The Senate’s order was transmitted to the Ministry through the Deputy Minister of Administration, Matthew T.K. Flomo who is currently acting as Minister, and was prompted by the absence of the Minister proper who had earlier been cited to appear before the Senate.

But appearing before that august body Tuesday, Deputy Minister Flomo was firstly confronted by Maryland County Senator H. Dan Morias who protested to his colleagues that the Minister was “not properly dressed” (attired). Flomo was wearing a coat suit and a shirt without a neck tie.

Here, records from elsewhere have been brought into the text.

(* ===== verification/StoreOwn.v ===== *)
(** * StoreOwn: what a method of the file store may rely on

    A method that is running owns the handle it has acquired and its private
    directory, which nothing else touches.  [safe] says what a program does to
    what it owns, whatever the operations return; it is proved here for the
    methods of writers and readers, and [StoreSystem] shows that interleaving
    them keeps it. *)

From S2P Require Import Prelude Bytes Plan Stages Shuffle Reports Runtime TextSource Iterator IteratorProofs Runner.
From S2P Require Import RunnerProofs MapTasks FileStore FileReads FileWrites StoreOps.
#[local] Open Scope Z_scope.

#[local] Arguments attemptPath : simpl never.
#[local] Arguments privatePath : simpl never.
#[local] Arguments bucketName : simpl never.
#[local] Arguments sha256_hex : simpl never.
#[local] Arguments overwrite : simpl never.

(** ** Ownership *)

(** The run whose handle is held, the private directory with its files, and what
    the method has renamed so far. *)
Record own := mkOwn {
  ow_held : option string;
  ow_dir : option (string * directory);
  ow_renamed : option (string * directory) }.

Definition set_held (h : option string) (w : own) : own := mkOwn h (ow_dir w) (ow_renamed w).
Definition set_dir (d : option (string * directory)) (w : own) : own := mkOwn (ow_held w) d (ow_renamed w).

However, the Senate President, Ambassador Joseph Boakai, who was initially presiding, allowed it to pass as an observation and the session continued.

Then came the debate of what decision to take to help nip in the bud, rumors of plans by health workers to resort to another go-slow if their Association’s leaders are not reinstated as agreed at negotiations that led to the workers agreeing to return to work after similar nationwide go-slow early this year. 

Deputy Minister Flomo informed the Senators that the decision by Minister Gwenigale to reinstate 20 of the 22 dismissed health workers and leaving out the president and his secretary general was as a result of their role in the health workers' go-slow.

“The Minister of Health formally wrote the two individuals informing them of their permanent dismissal from the Ministry; a copy of that communication was served the Civil Service Agency (CSA). As I stand here now I may not be in the position to tell you exactly the reason why the Minister has not been able to reinstate the two persons in question, the Acting Minister said.”

For his part, Gbarpolu County Senator Armah Jallah reminded Deputy Minister Flomo about the gentleman's agreement with the NHWAL that ended the go-slow, and asked whether Minister Gwenigale remembers said agreement.

“It seems like the Ministry is being run by one person, because if the Ministry were run by a team, probably the acting Minister would not have acted in the manner he did,” Senator Jallah stressed.

Bomi County Senator Sando Dazoe Johnson referred to Minister Gwenigale as very ‘stubborn and arrogant’ person, “and that it is his arrogance that got us where we are. And we at the Senate will not tolerate that; we cannot allow one Minister to be law and gospel unto himself. The Ministry of Health was created by the National Legislature; until the Senate takes a decision and be very firm on it, this Minister of Health will continue to disrespect us.”

Senator Johnson continued: “Mr. Vice President, you are the second person in command in this country, we urge you to do all you can, because the Minister has made it clear that the President (Ellen Johnson-Sirleaf) is supporting him not to reinstate these people; you have to find out from the President whether she is the one supporting Minister Gwenigale, if she is the one that is making Minister Gwenigale to be stubborn, then we must know that and take the appropriate action.”

At the end of the barrage of condemnations and other suggestions, aging and outgoing Grand Kru County Senator Cletus Segbe Wotorson proffered the motion that was voted on 13 for, with two against and four abstentions to give the dismissed health workers leaders their jobs back with full benefits.